Exercise description: Everything from the line containing "individualStudentData : option" through the line containing "cohort_tables := cohort_tables st; status" should be repeated exactly, and nothing else from the data.
━━━━━ Supplied material ━━━━━
(** * Progress dashboard: selection state, per-student aggregation,
      aggregate resolution and display projection.

    Shallow embedding of the state-handling core of [src/src/App.tsx]
    (the handlers [handleSchoolSelection], [handleCohortSelection],
    [handleStudentSelection], the four curriculum handlers, and the memoised
    values [perStudentAggregates], [calculatedStudentMetrics] and
    [currentAggregate]) and of the percentage computation of the
    [ProgressChart] component.

    JavaScript values are modelled as follows.
    - An id of type [number | null] is an [option Z]; the test [if (id)]
      is [truthy_id]: the id is present and is not [0].
    - A nullable text field is an [option string]; the test [if (s)] is
      [truthy_str]: present and not the empty string.
    - Arrays are lists; [Array.prototype.find] is [List.find], [arr[0]] is
      [hd_error].
    - A [Map] is an association list in insertion order.
    - Arithmetic on counts that stays inside the integers is done in [Z];
      the one place where the code divides, the percentage computation, is
      evaluated in IEEE-754 binary64 through [SpecFloat]. *)

From Stdlib Require Import ZArith List String Ascii Bool Lia.
From Stdlib Require Import Floats.SpecFloat.
From Stdlib Require Import DecimalString DecimalZ DecimalPos.
Import ListNotations.

Open Scope string_scope.
Open Scope Z_scope.

(** ** JavaScript value conventions *)

Module Js.

(** [if (id)] on a [number | null]. *)
Definition truthy_id (o : option Z) : bool :=
  match o with
  | Some n => negb (n =? 0)
  | None => false
  end.

(** [if (s)] on a nullable string. *)
Definition truthy_str (o : option string) : bool :=
  match o with
  | Some s => negb (s =? "")%string
  | None => false
  end.

(** [field === id] between a row field and a selected id; every use is
    guarded by [if (id)], so the selected id is a number there. *)
Definition strict_eq (field sel : option Z) : bool :=
  match field, sel with
  | Some a, Some b => a =? b
  | _, _ => false
  end.

(** [x || 0] on a numeric field. *)
Definition or_zero (o : option Z) : Z :=
  match o with
  | Some n => n
  | None => 0
  end.

(** [s || dflt] on a nullable string. *)
Definition or_str (o : option string) (dflt : string) : string :=
  match o with
  | Some s => if (s =? "")%string then dflt else s
  | None => dflt
  end.

(** Interpolation [`${n}`] of an integer. *)
Definition show_Z (n : Z) : string := NilZero.string_of_int (Z.to_int n).

(** Interpolation [`${s}`] of a nullable string ([None] is [null]). *)
Definition show_str (o : option string) : string :=
  match o with
  | Some s => s
  | None => "null"
  end.

(** [arr.length] as a JavaScript number. *)
Definition length_Z {A} (l : list A) : Z := Z.of_nat (List.length l).

End Js.

Notation "st |> f" := (f st) (at level 50, left associativity, only parsing).

(** ** Data model *)

(** One raw lesson row of the selected student. *)
Record Lesson := {
  lesson_id : Z;
  lesson_name : option string;
  l_chapter_id : Z;
  l_chapter_name : option string;
  l_course_id : Z;
  l_course_name : option string;
  l_collection_id : Z;
  l_collection_name : option string;
  l_curriculum_id : Z;
  l_curriculum_name : option string;
  is_required : bool;
  completion_date : option string;
  engagement_date : option string
}.

(** One row of an aggregate table.  The interfaces [SchoolAggregate],
    [CurriculumAggregate], [CollectionAggregate], [CourseAggregate] and
    [ChapterAggregate] of [./types] type the school-scoped tables; the
    cohort-scoped tables are [any[]].  The resolver reads the rows of all of
    them through the same expressions ([agg.chapter_id === ...],
    [aggregateData.total_lessons_expected || 0], [aggregateData.school_name]),
    so one record stands for them: it holds the fields that the code reads,
    and [None] is a field that the row lacks or that holds [null]. *)
Record AggregateRow := {
  school_name : option string;
  cohort_id : option Z;
  cohort_name : option string;
  curriculum_id : option Z;
  curriculum_name : option string;
  collection_id : option Z;
  collection_name : option string;
  course_id : option Z;
  course_name : option string;
  chapter_id : option Z;
  chapter_name : option string;
  total_lessons_expected : option Z;
  total_lessons_completed : option Z;
  required_lessons_expected : option Z;
  required_lessons_completed : option Z
}.

(** A per-student aggregate row, as used to fill the student selector. *)
Record StudentAggregate := {
  student_id : Z;
  sa_student_email : option string;
  sa_student_first : option string;
  sa_student_last : option string;
  sa_school_id : Z;
  sa_cohort_id : option Z
}.

Record Student := {
  id : Z;
  student_email : string;
  student_first : string;
  student_last : string;
  school_id : Z
}.

Record Cohort := { cohort_key : Z; cohort_label : string }.

Record FacultyUser := { user_id : Z; role : string }.

(** The uniform four-numbers-and-title shape handed to the chart. *)
Record Metrics := {
  totalLessons : Z;
  totalCompleted : Z;
  requiredLessons : Z;
  requiredCompleted : Z;
  title : string
}.

(** *** Application state

    The [useState] cells of [AppContent], grouped as the source groups
    them. *)

Record Entity := {
  selectedSchoolId : option Z;
  selectedCohortId : option Z;
  selectedStudentId : option Z;
  individualStudentData : option (list Lesson)
}.

Record Filters := {
  selectedCurriculumId : option Z;
  selectedCollectionId : option Z;
  selectedCourseId : option Z;
  selectedChapterId : option Z
}.

Record SchoolTables := {
  schoolAggregates : list AggregateRow;
  curriculumAggregates : list AggregateRow;
  collectionAggregates : list AggregateRow;
  courseAggregates : list AggregateRow;
  chapterAggregates : list AggregateRow;
  studentAggregates : list StudentAggregate;
  studentsForSelector : list Student;
  cohorts : list Cohort
}.

Record CohortTables := {
  cohortAggregates : list AggregateRow;
  cohortCurriculumAggregates : list AggregateRow;
  cohortCollectionAggregates : list AggregateRow;
  cohortCourseAggregates : list AggregateRow;
  cohortChapterAggregates : list AggregateRow;
  cohortStudentAggregates : list StudentAggregate
}.

Record Status := {
  loading : bool;
  studentLoading : bool;
  error : option string
}.

Record AppState := {
  currentUser : option FacultyUser;
  entity : Entity;
  filters : Filters;
  school_tables : SchoolTables;
  cohort_tables : CohortTables;
  status : Status
}.

(** *** State setters

    One function per [useState] setter.  Each rebuilds the group the cell
    lives in and leaves every other cell as it was. *)

Definition with_entity (g : Entity) (st : AppState) : AppState :=
  {| currentUser := currentUser st; entity := g; filters := filters st;
     school_tables := school_tables st; cohort_tables := cohort_tables st;
     status := status st |}.

Definition with_filters (g : Filters) (st : AppState) : AppState :=
  {| currentUser := currentUser st; entity := entity st; filters := g;
     school_tables := school_tables st; cohort_tables := cohort_tables st;
     status := status st |}.

Definition with_school_tables (g : SchoolTables) (st : AppState) : AppState :=
  {| currentUser := currentUser st; entity := entity st;
     filters := filters st; school_tables := g;
     cohort_tables := cohort_tables st; status := status st |}.
Definition step (s : App) (e : event) : option App :=
  match e with
  | SelectFiles chosen clock => Some (handleFilesSelected chosen clock s)
  | SetToken t => Some (setToken t s)
  | StartUploads => Some (startUploads s)
  | Created k videoId signedUrl =>
      match uploads s !! k with
      | Some {| item := it; awaiting := AwaitCreate |} =>
          Some (setAwaiting k (AwaitUpload videoId signedUrl)
                  (item_created it videoId s))
      | _ => None
      end
  | Progress k evt =>
      match uploads s !! k with
      | Some {| item := it; awaiting := AwaitUpload _ _ |} =>
          Some (onUploadProgress it evt s)
      | _ => None
      end
  | Uploaded k =>
      match uploads s !! k with
      | Some {| item := it; awaiting := AwaitUpload videoId _ |} =>
          Some (setAwaiting k Settled (item_uploaded it videoId s))
      | _ => None
      end
  | Failed k err =>
      match uploads s !! k with
      | Some {| item := it; awaiting := AwaitCreate |}
      | Some {| item := it; awaiting := AwaitUpload _ _ |} =>
          match item_catch it err s with
          | Some s' => Some (setAwaiting k Settled s')
          | None => Some (setAwaiting k Rejected s)
          end
      | _ => None
      end
  | AllSettled =>
      if isUploading s && forallb settled (current s)
      then Some (setIsUploading false s) else None
  | AnyRejected =>
      if isUploading s && existsb rejected (current s)
      then Some (setIsUploading false s) else None
  | Tick t =>
      match active (window s) !! t with
      | Some p => Some (setRequests (requests s ++ [p]) s)
      | None => None
      end
  | PollResponse k data =>
      match requests s !! k with
      | Some p => Some (run_then (poll_item p) data
                          (setRequests (delete k (requests s)) s))
      | None => None
      end
  | PollError k err =>
      match requests s !! k with
      | Some p => Some (run_catch (poll_item p) err
                          (setRequests (delete k (requests s)) s))
      | None => None
      end
  | ClearAll => Some (clearAll s)
  end.

Fixpoint run (s : App) (es : list event) : option App :=
  match es with
  | [] => Some s
  | e :: es => match step s e with Some s' => run s' es | None => None end
  end.

Inductive reachable : App -> Prop :=
  | reach_init : reachable init
  | reach_step s e s' : reachable s -> step s e = Some s' -> reachable s'.

(** ** Statements and inputs used below *)

(** One text for every error of a kind. *)
Definition fixed_rendering (kind : AxiosError -> Prop) : Prop :=
  exists text, forall err, kind err -> extractAxiosError err = Some text.

(** No response and no request: the request could not be sent. *)
Definition unsent (err : AxiosError) : Prop :=
  response err = None /\ request err = false.

Definition unsent_error : AxiosError :=
  {| response := None; request := false; message := "Network Error" |}.

Definition empty_body_error : AxiosError :=
  {| response := Some {| status := 502; data := JStr "" |};
     request := true; message := "Request failed with status code 502" |}.

Definition conflict_error : AxiosError :=
  {| response := Some {| status := 409;
                         data := JObj [("code", JNum 21); ("error", JStr "")] |};
     request := true; message := "Request failed with status code 409" |}.

(** A refusal whose body has an object for [message], and in it a property
    called [toString]. *)
Definition unrenderable : AxiosError :=
  {| response :=
       Some {| status := 500;
               data := JObj [("message", JObj [("toString", JNum 1)])] |};
     request := true; message := "Request failed with status code 500" |}.

Definition sample_file : File := {| name := "a.mp4"; type := "video/mp4" |}.

Definition sample_item : UploadItem :=
  {| id := "1-0-a.mp4"; file := sample_file; title := "a.mp4";
     progressPercent := 0%float; stage := pending; statusText := "Pending";
     videoId := None; errorMessage := None |}.

Definition sample_items : list UploadItem :=
  [sample_item;
   {| id := "1-1-b.mp4"; file := {| name := "b.mp4"; type := "" |};
      title := "b.mp4"; progressPercent := 0%float; stage := pending;
      statusText := "Pending"; videoId := None; errorMessage := None |}].

(** Every active interval is the one registered for its item, and the
    registered handles are positive and were handed out already. *)
Definition timers_ok (s : App) : Prop :=
  (0 < next (window s))%N
  /\ (forall t p, active (window s) !! t = Some p ->
                  pollTimers s !! poll_item p = Some t)
  /\ (forall i t, pollTimers s !! i = Some t ->
                  (0 < t < next (window s))%N).

Definition unauthorized : AxiosError :=
  {| response := Some {| status := 401;
                         data := JObj [("message", JStr "invalid token")] |};
     request := true; message := "Request failed with status code 401" |}.

(** Two files are selected and uploaded; the first reaches [polling], the
    create request of the second is refused. *)
Definition first_run : list event :=
  [ SetToken "secret";
    SelectFiles [sample_file; {| name := "b.mp4"; type := "" |}] (fun _ => 1%N);
    StartUploads;
    Created 0 "v0" "https://bucket.example/0";
    Failed 1 unauthorized;
    Progress 0 {| loaded := 50; total := Some 200%float |};
    Uploaded 0;
    AllSettled ].

Definition after_first_run : App := default init (run init first_run).

Definition ready_body : jsval := JObj [("status", JStr "Ready")].

(** The user presses Upload All again while the first file is being polled;
    its first status request has not answered yet. *)
Definition second_run : list event :=
  first_run ++ [StartUploads; Created 2 "v1" "https://bucket.example/1"].

Definition during_second_upload : App := default init (run init second_run).

Definition early_progress : ProgressEvent :=
  {| loaded := 60; total := Some 200%float |}.

(** While an item is uploading its percentage never goes down. *)
Definition never_drops_while_uploading : Prop :=
  forall s e s' j it it',
    reachable s -> step s e = Some s' ->
    items s !! j = Some it -> items s' !! j = Some it' ->
    stage it = uploading -> stage it' = uploading ->
    PrimFloat.ltb (progressPercent it') (progressPercent it) = false.

(** From [uploaded] on the percentage is 100. *)
Definition complete_once_uploaded : Prop :=
  forall s it,
    reachable s -> it ∈ items s ->
    stage it = uploaded \/ stage it = polling \/ stage it = done ->
    progressPercent it = 100%float.
(** * StarSpace agent (parlai/agents/starspace/starspace.py)

    A shallow embedding of the agent's candidate-file loader, option
    override, vectorizer, negative-sample cache and training / inference
    step, with the properties its specification states about them. *)

From Stdlib Require Import ZArith List String Ascii Bool Lia.
From stdpp Require Import base option list gmap strings sorting.

Local Open Scope Z_scope.
Local Open Scope string_scope.
Local Open Scope list_scope.
Local Open Scope nat_scope.

(** ** Option override ([StarspaceAgent.override_opt]) *)

Module Options.

(** Values an option dictionary holds: ints, floats are not compared here,
    strings, booleans and [None]. *)
Inductive value :=
| VInt (z : Z)
| VStr (s : string)
| VBool (b : bool)
| VNone.

#[export] Instance value_eq_dec : EqDecision value.
Proof. solve_decision. Defined.

(** [model_args = {'embeddingsize', 'optimizer'}] *)
Definition model_args : gset string := {[ "embeddingsize"; "optimizer" ]}.

(** What the method prints for one overridable key. *)
Inductive message :=
| Adding (k : string) (v : value)
| Overriding (k : string) (old v : value).

(** One iteration of [for k, v in new_opt.items()]; the state is
    [self.opt] and the lines printed so far. *)
Definition override_step (k : string) (v : value)
    (acc : gmap string value * list message) : gmap string value * list message :=
  let '(opt, out) := acc in
  if decide (k ∈ model_args) then
    let out' :=
      match opt !! k with
      | None => out ++ [Adding k v]
      | Some old => if decide (old = v) then out else out ++ [Overriding k old v]
      end in
    (<[k := v]> opt, out')
  else (opt, out).
(** * Gesture-to-command control pipeline of the F450 ground station

    A shallow embedding of the control logic of the web ground station:
    - [utils/math]      : [calculateEMA], [mapRange], [clamp], [applyDeadzone];
    - [constants]       : [APP_CONFIG];
    - [types]           : [GestureType], [CalibrationState], [RCChannels];
    - [VideoHUD]        : the per-frame callback [onResults];
    - [App]             : the keyboard handler [handleKeyDown] that drives
                          the calibration state.

    Rendering (canvas drawing, HUD text, JSX) has no effect on the values
    studied here and is left out. *)

From Stdlib Require Import QArith Qround Qabs ZArith List Bool String Lia Lqa.
Import ListNotations.

(** ** JavaScript numbers

    A TypeScript [number] is modelled as an exact rational extended with
    the three special values of IEEE arithmetic.  Rounding, overflow and
    the sign of zero are not modelled: finite results are exact. *)

Module JS.

Inductive num : Type :=
| Fin (q : Q)
| PInf
| NInf
| NaN.

Definition Qlt_bool (a b : Q) : bool := negb (Qle_bool b a).

Definition Qsgn (q : Q) : Z := Z.sgn (Qnum q).

(** [a < b], [a <= b], [a > b] : every comparison with [NaN] is false. *)
Definition ltb (a b : num) : bool :=
  match a, b with
  | NaN, _ | _, NaN => false
  | Fin p, Fin q => Qlt_bool p q
  | NInf, Fin _ | NInf, PInf | Fin _, PInf => true
  | _, _ => false
  end.

Definition leb (a b : num) : bool :=
  match a, b with
  | NaN, _ | _, NaN => false
  | Fin p, Fin q => Qle_bool p q
  | NInf, _ | _, PInf => true
  | _, _ => false
  end.

Definition gtb (a b : num) : bool := ltb b a.

Definition isNaN (a : num) : bool :=
  match a with NaN => true | _ => false end.

Definition isFinite (a : num) : bool :=
  match a with Fin _ => true | _ => false end.

Definition neg (a : num) : num :=
  match a with
  | Fin q => Fin (- q)
  | PInf => NInf
  | NInf => PInf
  | NaN => NaN
  end.

Definition add (a b : num) : num :=
  match a, b with
  | NaN, _ | _, NaN => NaN
  | Fin p, Fin q => Fin (p + q)
  | PInf, NInf | NInf, PInf => NaN
  | PInf, _ | _, PInf => PInf
  | NInf, _ | _, NInf => NInf
  end.

Definition sub (a b : num) : num :=
  match a, b with
  | NaN, _ | _, NaN => NaN
  | Fin p, Fin q => Fin (p - q)
  | PInf, PInf | NInf, NInf => NaN
  | PInf, _ | _, NInf => PInf
  | NInf, _ | _, PInf => NInf
  end.

(** An infinity carrying the sign [s]; a zero sign has no infinity. *)
Definition signedInf (s : Z) : num :=
  match s with
  | Z0 => NaN
  | Zpos _ => PInf
  | Zneg _ => NInf
  end.

Definition sgn (a : num) : Z :=
  match a with
  | Fin q => Qsgn q
  | PInf => 1
  | NInf => (-1)
  | NaN => 0
  end.

Definition mul (a b : num) : num :=
  match a, b with
  | NaN, _ | _, NaN => NaN
  | Fin p, Fin q => Fin (p * q)
  | _, _ => signedInf (sgn a * sgn b)
  end.

(** Division.  A finite non-zero number over zero is an infinity of the
    sign of the numerator, [0 / 0] and [inf / inf] are [NaN]. *)
Definition div (a b : num) : num :=
  match a, b with
  | NaN, _ | _, NaN => NaN
  | Fin p, Fin q =>
      if Qeq_bool q 0 then signedInf (Qsgn p) else Fin (p / q)
  | Fin _, _ => Fin 0
  | _, Fin q => if Qlt_bool q 0 then neg a else a
  | _, _ => NaN
  end.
━━━━━
Solved exercise:
  individualStudentData : option (list Lesson)
}.

Record Filters := {
  selectedCurriculumId : option Z;
  selectedCollectionId : option Z;
  selectedCourseId : option Z;
  selectedChapterId : option Z
}.

Record SchoolTables := {
  schoolAggregates : list AggregateRow;
  curriculumAggregates : list AggregateRow;
  collectionAggregates : list AggregateRow;
  courseAggregates : list AggregateRow;
  chapterAggregates : list AggregateRow;
  studentAggregates : list StudentAggregate;
  studentsForSelector : list Student;
  cohorts : list Cohort
}.

Record CohortTables := {
  cohortAggregates : list AggregateRow;
  cohortCurriculumAggregates : list AggregateRow;
  cohortCollectionAggregates : list AggregateRow;
  cohortCourseAggregates : list AggregateRow;
  cohortChapterAggregates : list AggregateRow;
  cohortStudentAggregates : list StudentAggregate
}.

Record Status := {
  loading : bool;
  studentLoading : bool;
  error : option string
}.

Record AppState := {
  currentUser : option FacultyUser;
  entity : Entity;
  filters : Filters;
  school_tables : SchoolTables;
  cohort_tables : CohortTables;
  status : Status
}.

(** *** State setters

    One function per [useState] setter.  Each rebuilds the group the cell
    lives in and leaves every other cell as it was. *)

Definition with_entity (g : Entity) (st : AppState) : AppState :=
  {| currentUser := currentUser st; entity := g; filters := filters st;
     school_tables := school_tables st; cohort_tables := cohort_tables st;
     status := status st |}.

Definition with_filters (g : Filters) (st : AppState) : AppState :=
  {| currentUser := currentUser st; entity := entity st; filters := g;
     school_tables := school_tables st; cohort_tables := cohort_tables st;
     status := status st |}.

Definition with_school_tables (g : SchoolTables) (st : AppState) : AppState :=
  {| currentUser := currentUser st; entity := entity st;
     filters := filters st; school_tables := g;
     cohort_tables := cohort_tables st; status := status st |}.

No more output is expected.